Dataset excerpts:
※
(** [[f(x) for x in l]], stopping at the first exception. *)
Definition map_result {A B} (f : A -> result B) : list A -> result (list B) :=
  fix loop (l : list A) : result (list B) :=
    match l with
    | [] => Ok []
    | x :: rest =>
        y <- f x ;;
        ys <- loop rest ;;
        Ok (y :: ys)
    end.

(** The code points below 256 at which [str.splitlines] ends a line: LF,
    VT, FF, CR, FS, GS, RS and NEL (U+0085). *)
Definition is_linebreak (c : ascii) : bool :=
  let n := nat_of_ascii c in
  ((10 <=? n) && (n <=? 13) || (28 <=? n) && (n <=? 30) || (n =? 133))%nat.

(** [str.isspace] on one code point below 256, which is also what
    [str.strip] removes: TAB, LF, VT, FF, CR, FS, GS, RS, US, the space,
    NEL (U+0085) and the no-break space (U+00A0). *)
Definition is_space (c : ascii) : bool :=
  let n := nat_of_ascii c in
  ((9 <=? n) && (n <=? 13) || (28 <=? n) && (n <=? 32)
   || (n =? 133) || (n =? 160))%nat.

(** [text.splitlines(True)]: the lines of [text], each with its line
    ending; CR LF ends one line.  [cur] is the line read so far. *)
Fixpoint splitlines_from (cur : string) (text : string) : list string :=
  match text with
  | EmptyString =>
      match cur with EmptyString => [] | _ => [cur] end
  | String c rest =>
      if Ascii.eqb c (ascii_of_nat 13) then
        match rest with
        | String c' rest' =>
            if Ascii.eqb c' (ascii_of_nat 10)
            then (cur ++ chr 13 ++ chr 10)%string :: splitlines_from EmptyString rest'
            else (cur ++ chr 13)%string :: splitlines_from EmptyString rest
        | EmptyString => [(cur ++ chr 13)%string]
        end
      else if is_linebreak c
      then (cur ++ String c EmptyString)%string :: splitlines_from EmptyString rest
      else splitlines_from (cur ++ String c EmptyString)%string rest
  end.

Definition splitlines_keepends (text : string) : list string :=
  splitlines_from EmptyString text.

(** [bool(line.strip())]: the line has a character that is not white
    space. *)
Fixpoint has_text (line : string) : bool :=
  match line with
  | EmptyString => false
  | String c rest => negb (is_space c) || has_text rest
  end.

(** [textwrap.indent(text, prefix)]. *)
Definition indent (text prefix : string) : string :=
  String.concat EmptyString
    (map (fun line => if has_text line then (prefix ++ line)%string else line)
         (splitlines_keepends text)).

(** The argument list of [Field.__gql__]. *)
Definition format_kwarg (kv : string * pyval) : result string :=
  literal <- argument_as_gql (snd kv) ;;
  Ok (fst kv ++ ": " ++ literal)%string.

Definition arguments_gql (kwargs : FrozenDict pyval) : result string :=
  match kwargs with
  | [] => Ok EmptyString
  | _ =>
      parts <- map_result format_kwarg kwargs ;;
      Ok ("(" ++ join ", " parts ++ ")")%string
  end.

(** [SelectionSet.__gql__], over the [__gql__] of its elements. *)
Definition SelectionSet_gql_with (gql : Selection -> result string)
    (selections : list Selection) : result string :=
  match selections with
  | [] => Ok EmptyString
  | _ =>
      lines <- map_result (fun f => text <- gql f ;; Ok (indent text INDENT))
                          selections ;;
      Ok ("{" ++ newline ++ join newline lines ++ newline ++ "}")%string
  end.

(** [gql = methodcaller("__gql__")] on a selection: [Field.__gql__] and
    [InlineFragment.__gql__]. *)
Fixpoint gql (s : Selection) : result string :=
  match s with
  | Field name kwargs selection_set =>
      arguments <- arguments_gql kwargs ;;
      selection_set_text <-
        match selection_set with
        | [] => Ok EmptyString
        | _ =>
            block <- SelectionSet_gql_with gql selection_set ;;
            Ok (" " ++ block)%string
        end ;;
      Ok (name ++ arguments ++ selection_set_text)%string
  | InlineFragment on selection_set =>
      block <- SelectionSet_gql_with gql selection_set ;;
      Ok ("... on " ++ type_name on ++ " " ++ block)%string
  end.

(** [SelectionSet.__gql__]. *)
Definition SelectionSet_gql (self : SelectionSet) : result string :=
  SelectionSet_gql_with gql self.

Definition OperationType_value (t : OperationType) : string :=
  match t with
  | QUERY => "query"
  | MUTATION => "mutation"
  | SUBSCRIPTION => "subscription"
  end.

(** [Operation.__gql__]. *)
Definition Operation_gql (op : Operation) : result string :=
  block <- SelectionSet_gql (op_selection_set op) ;;
  Ok (OperationType_value (op_type op) ++ " " ++ block)%string.

(** ** Class objects and the wrapper constructors *)

(** The identity of a class object: a class bound to a name when its
    module is loaded, or the [serial]-th class made at run time by a call
    of [type(name, bases, namespace)]. *)
Inductive ClassId : Type :=
| Declared (name : string)
| Created (serial : nat).

(** A class object: its identity together with what it describes. *)
Inductive ClassObj : Type :=
| CDeclared (t : pytype)
| CList (serial : nat) (arg : ClassObj)          (* made by [List[arg]] *)
| CNullable (serial : nat) (arg : ClassObj).     (* made by [Nullable[arg]] *)

Definition class_id (c : ClassObj) : ClassId :=
  match c with
  | CDeclared t => Declared (type_name t)
  | CList n _ => Created n
  | CNullable n _ => Created n
  end.




Definition ClassId_eqb (a b : ClassId) : bool :=
  match a, b with
  | Declared x, Declared y => String.eqb x y
  | Created m, Created n => Nat.eqb m n
  | _, _ => false
  end.

(** [a == b] on classes.  Neither [ListMeta] nor [NullableMeta] defines
    [__eq__], so this is [object.__eq__]: the two are the same object. *)
Definition class_eq (a b : ClassObj) : bool :=
  ClassId_eqb (class_id a) (class_id b).



(** ** Vocabulary of the specification *)

(** A supplied argument name the field does not declare. *)
Definition unknown_argument (field : FieldSchema) (kwargs : FrozenDict pyval)
    (name : string) : Prop :=
  In name (keys kwargs) /\ ~ In name (keys (fs_args field)).

Definition all_known (field : FieldSchema) (kwargs : FrozenDict pyval) : Prop :=
  forall name, In name (keys kwargs) -> In name (keys (fs_args field)).

(** A declared argument whose type is not Nullable-wrapped and that is not
    supplied. *)
Definition missing_required (kwargs : FrozenDict pyval) (param : InputValue)
  : bool :=
  match dict_get kwargs (iv_name param) with
  | None => negb (issubclass_Nullable (iv_type param))
  | Some _ => false
  end.

(** A declared argument supplied with a value that fails the membership
    test of its type. *)
Definition ill_typed (kwargs : FrozenDict pyval) (param : InputValue) : bool :=
  match dict_get kwargs (iv_name param) with
  | None => false
  | Some value => negb (isinstance value (iv_type param))
  end.

Definition violates (kwargs : FrozenDict pyval) (param : InputValue) : bool :=
  missing_required kwargs param || ill_typed kwargs param.

(** The three error rules of argument validation read each on its own,
    whatever else is wrong with the arguments. *)
Definition unknown_rule (sp : SetPop) : Prop :=
  forall cls field kwargs name,
    unknown_argument field kwargs name ->
    exists n, _check_args sp cls field kwargs = Raise (NoSuchArgument cls field n).

Definition missing_rule (sp : SetPop) : Prop :=
  forall cls field kwargs param,
    In param (values (fs_args field)) ->
    missing_required kwargs param = true ->
    exists n, _check_args sp cls field kwargs
              = Raise (MissingArgument cls field n).

Definition ill_typed_rule (sp : SetPop) : Prop :=
  forall cls field kwargs param,
    In param (values (fs_args field)) ->
    ill_typed kwargs param = true ->
    exists n value, _check_args sp cls field kwargs
                    = Raise (InvalidArgumentType cls field n value).

(** Scalars and enums: the types that cannot carry a sub-selection. *)
Definition is_scalar_or_enum (t : pytype) : bool :=
  match t with
  | TBool | TInt | TFloat | TStr | TID | TEnum _ _ => true
  | _ => false
  end.

(** [t] is [inner] under zero or more [List] and [Nullable] wrappers. *)
Inductive wraps (inner : pytype) : pytype -> Prop :=
| wraps_here : wraps inner inner
| wraps_list t : wraps inner t -> wraps inner (TList t)
| wraps_nullable t : wraps inner t -> wraps inner (TNullable t).

Definition is_wrapper (t : pytype) : bool :=
  issubclass_List t || issubclass_Nullable t.

(** [selection.selection_set]. *)
Definition selection_set_of (s : Selection) : SelectionSet :=
  match s with
  | Field _ _ ss => ss
  | InlineFragment _ ss => ss
  end.

(** [made] is a new object of [st'] that holds [selections], and every
    object of [st] is in [st'] as it was. *)
Definition new_object (st : Store) (made : nat) (st' : Store)
    (selections : SelectionSet) : Prop :=
  selections_of st made = None
  /\ selections_of st' made = Some selections
  /\ forall r s, selections_of st r = Some s -> selections_of st' r = Some s.

(** *** The layout of a serialized field, after the specification *)

(** A string without a line-ending character. *)
Fixpoint one_line (s : string) : bool :=
  match s with
  | EmptyString => true
  | String c rest => negb (is_linebreak c) && one_line rest
  end.
(** The four cards [Home] renders once [quoteData] is set. *)
Definition totalQuoteCard (q : QuoteData) : TotalCardProps :=
  {| title := "Total Quote";
     card_value := getCalculatedTotalQuote (Some q);
     card_status := status (total_quote q);
     subtitle := getTotalQuoteSubtitle (Some q);
     breakdown := None;
     provenance := provenance_snippet (total_quote q);
     conditions := None |}.

Definition guestroomCard (q : QuoteData) : TotalCardProps :=
  {| title := "Guestroom Total";
     card_value := value (guestroom_total q);
     card_status := status (guestroom_total q);
     subtitle := None;
     breakdown := getGuestroomBreakdown (Some q);
     provenance := provenance_snippet (guestroom_total q);
     conditions := None |}.

Definition meetingRoomCard (q : QuoteData) : TotalCardProps :=
  {| title := "Meeting Room Total";
     card_value := value (meeting_room_total q);
     card_status := status (meeting_room_total q);
     subtitle := None;
     breakdown := None;
     provenance := provenance_snippet (meeting_room_total q);
     conditions := Some (getMeetingRoomConditions (Some q)) |}.

Definition fnbCard (q : QuoteData) : TotalCardProps :=
  {| title := "Food & Beverage Total";
     card_value := orNum (extrasField q estimated_fnb_gross) (value (fnb_total q));
     card_status := status (fnb_total q);
     subtitle := None;
     breakdown := getFnbBreakdown (Some q);
     provenance := provenance_snippet (fnb_total q);
     conditions := None |}.

End Rendering.

(** *** [TotalCard] *)

(** The string a status is at run time. *)
Definition statusString (s : Status) : string :=
  match s with
  | explicit => "explicit"
  | derived => "derived"
  | conditional => "conditional"
  | not_found => "not_found"
  end.

Definition getStatusColor (status : string) : string :=
  if String.eqb status "explicit" then "bg-emerald-50 border-emerald-200 text-emerald-700"
  else if String.eqb status "derived" then "bg-blue-50 border-blue-200 text-blue-700"
  else if String.eqb status "conditional" then "bg-amber-50 border-amber-200 text-amber-700"
  else if String.eqb status "not_found" then "bg-gray-50 border-gray-200 text-gray-600"
  else "bg-gray-50 border-gray-200 text-gray-600".

Definition getStatusText (status : string) : string :=
  if String.eqb status "explicit" then "Explicit"
  else if String.eqb status "derived" then "Calculated"
  else if String.eqb status "conditional" then "Conditional"
  else if String.eqb status "not_found" then "Not Found"
  else "Unknown".

Section Display.

Variable formatUSD : float -> string.
Variable numberToString : float -> string.

Local Open Scope string_scope.

(** [getDisplayValue] of a card: only [null] gives the dash. *)
Definition getDisplayValue (card : TotalCardProps) : string :=
  match card_value card with
  | Some value => money formatUSD (Some value)
  | None =>
      match card_status card with
      | not_found => emDash
      | _ => emDash
      end
  end.

(** *** [downloadCSV] *)

Definition doubleQuote : string := String (ascii_of_nat 34) EmptyString.
Definition lineFeed : string := String (ascii_of_nat 10) EmptyString.

(** [value || ''] inside the template of a cell. *)
Definition valueCell (value : option float) : string :=
  match value with
  | Some x => if truthyNum x then numberToString x else EmptyString
  | None => EmptyString
  end.

Definition csvRow (label : string) (field : MoneyField) : list string :=
  [label; valueCell (value field); statusString (status field); notes field].

Definition csvRows (quoteData : QuoteData) : list (list string) :=
  [ ["Field"; "Value"; "Status"; "Notes"];
    csvRow "Total Quote" (total_quote quoteData);
    csvRow "Guestroom Total" (guestroom_total quoteData);
    csvRow "Meeting Room Total" (meeting_room_total quoteData);
    csvRow "F&B Total" (fnb_total quoteData) ].

(** The text [downloadCSV] puts in the file. *)
Definition csvContent (quoteData : QuoteData) : string :=
  String.concat lineFeed
    (map (fun row =>
            String.concat "," (map (fun cell => doubleQuote ++ cell ++ doubleQuote) row))
         (csvRows quoteData)).

End Display.

(** *** [Home]: the form and [handleSubmit] *)

Record File : Type := {
  file_name : string;
  file_size : Z;
  file_type : string
}.

Definition fileEntry (f : File) : Route.FormDataEntryValue :=
  Route.FFile (file_name f) (file_size f) (file_type f).

(** The four inputs the form holds in its state. *)
Record Inputs : Type := {
  emailContent : string;
  emailFile : option File;
  proposalFile : option File;
  proposalUrl : string
}.

(** The state [handleSubmit] leaves behind. *)
Record HomeState : Type := {
  isLoading : bool;
  quoteData : JS.value;
  error : JS.value;
  urls : JS.value;
  sources_found : JS.value
}.

(** [disabled] of the submit button. *)
Definition submitDisabled (loading : bool) (inputs : Inputs) : bool :=
  loading
  || (String.eqb (emailContent inputs) EmptyString
      && match emailFile inputs with Some _ => false | None => true end
      && match proposalFile inputs with Some _ => false | None => true end
      && String.eqb (proposalUrl inputs) EmptyString).

(** The [FormData] that [handleSubmit] fills. *)
Definition buildFormData (inputs : Inputs) : Route.FormData :=
  let formData : Route.FormData := [] in
  let formData :=
    if negb (trimsToEmpty (emailContent inputs))
    then Route.FormData_append formData "email_content"
           (Some (Route.FString (emailContent inputs)))
    else formData in
  let formData :=
    match emailFile inputs with
    | Some f => Route.FormData_append formData "email_file" (Some (fileEntry f))
    | None => formData
    end in
  let formData :=
    match proposalFile inputs with
    | Some f => Route.FormData_append formData "proposal_file" (Some (fileEntry f))
    | None => formData
    end in
  let formData :=
    if negb (trimsToEmpty (proposalUrl inputs))
    then Route.FormData_append formData "proposal_url"
           (Some (Route.FString (proposalUrl inputs)))
    else formData in
  formData.

(** How [await fetch('/api/process', ...)] followed by [await
    response.json()] ends: with the parsed body, or with a rejection that
    is or is not an [Error]. *)
Inductive ApiOutcome : Type :=
| Resolved (result : JS.value)
| RejectedError (message : string)
| Rejected.

Section Submit.

(** The API behind [/api/process], and the message of the [TypeError] that
    reading a property of [null] raises. *)
Variable api : Route.FormData -> ApiOutcome.
Variable typeErrorMessage : string.

Definition failed (message : JS.value) : HomeState :=
  {| isLoading := false;
     quoteData := VNull;
     error := message;
     urls := VArr [];
     sources_found := VArr [] |}.

Definition handleSubmit (inputs : Inputs) : HomeState :=
  match api (buildFormData inputs) with
  | Resolved result =>
      if isNullish result then failed (VStr typeErrorMessage)
      else if truthy (prop result "success") then
        {| isLoading := false;
           quoteData := prop result "data";
           error := VNull;
           urls := jsOr (prop result "urls_found") (VArr []);
           sources_found := jsOr (prop result "sources") (VArr []) |}
      else failed (jsOr (prop result "error") (VStr "Failed to process request"))
  | RejectedError message => failed (VStr message)
  | Rejected => failed (VStr "An error occurred")
  end.

End Submit.

(** The multipart encoding of a form rewrites every line break of a text
    value as CR LF; a file arrives with its size and type (file names are
    taken to hold no quotes or line breaks, which the encoding escapes). *)
Fixpoint crlf (s : string) : string :=
  match s with
  | EmptyString => EmptyString
  | String a rest =>
      if Nat.eqb (nat_of_ascii a) 10 then
        String (ascii_of_nat 13) (String (ascii_of_nat 10) (crlf rest))
      else if Nat.eqb (nat_of_ascii a) 13 then
        match rest with
        | EmptyString => String (ascii_of_nat 13) (String (ascii_of_nat 10) EmptyString)
        | String b rest2 =>
            if Nat.eqb (nat_of_ascii b) 10
            then String (ascii_of_nat 13) (String (ascii_of_nat 10) (crlf rest2))
            else String (ascii_of_nat 13) (String (ascii_of_nat 10) (crlf rest))
        end
      else String a (crlf rest)
  end.

Definition multipart (form : Route.FormData) : Route.FormData :=
  map (fun entry : string * Route.FormDataEntryValue =>
         match entry with
         | (k, Route.FString s) => (k, Route.FString (crlf s))
         | (k, file) => (k, file)
         end) form.

(** [/api/process] served by the route: the form reaches [POST] as the
    request's form data and the body comes back as JSON. *)
Definition viaRoute (env : option string)
  (fetch : string -> Route.FormData -> option Route.Response)
  : Route.FormData -> ApiOutcome :=
  fun form =>
    Resolved (jsonRoundTrip
                (Route.resp_body
                   (fst (Route.POST env fetch
                           {| Route.formData := Some (multipart form) |})))).

End Page.

(* ================================================================== *)
(** ** Merge/Normalize, as the specification words it *)
(* ================================================================== *)

Module Normalize.
Local Open Scope float_scope.

Section Merge.

(** The names of the fields of a record, and what a found field holds. *)
Variables (Field Val : Type).

(** Modelled from the spec: a field of a partial QuoteRecord, which is
    either [not_found] or carries a value.  The extraction service that
    produces and merges the records is not among the sources. *)
Inductive FieldValue : Type :=
| NotFound
| Found (v : Val).

(** Modelled from the spec: a partial QuoteRecord gives every field of the
    fixed schema a [FieldValue]. *)
Definition PartialRecord : Type := Field -> FieldValue.

(** Modelled from the spec: the precedence rule of section 4.1 on one
    field, each side being absent when its input was not supplied.  The
    merge step of the extraction service is not among the sources. *)
Definition mergeField (email proposal : option FieldValue) : FieldValue :=
  match proposal with
  | Some (Found v) => Found v
  | _ =>
      match email with
      | Some e => e
      | None => NotFound
      end
  end.

(** Modelled from the spec: the merge of section 4.1, the precedence rule
    applied to every field of up to two partial records. *)
Definition merge (email proposal : option PartialRecord) : PartialRecord :=
  fun f =>
    mergeField (option_map (fun r => r f) email)
               (option_map (fun r => r f) proposal).

End Merge.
※
Instructions for the task:
Among the lines above, return each one holding the string "identity".

Task result:
(** The identity of a class object: a class bound to a name when its
(** A class object: its identity together with what it describes. *)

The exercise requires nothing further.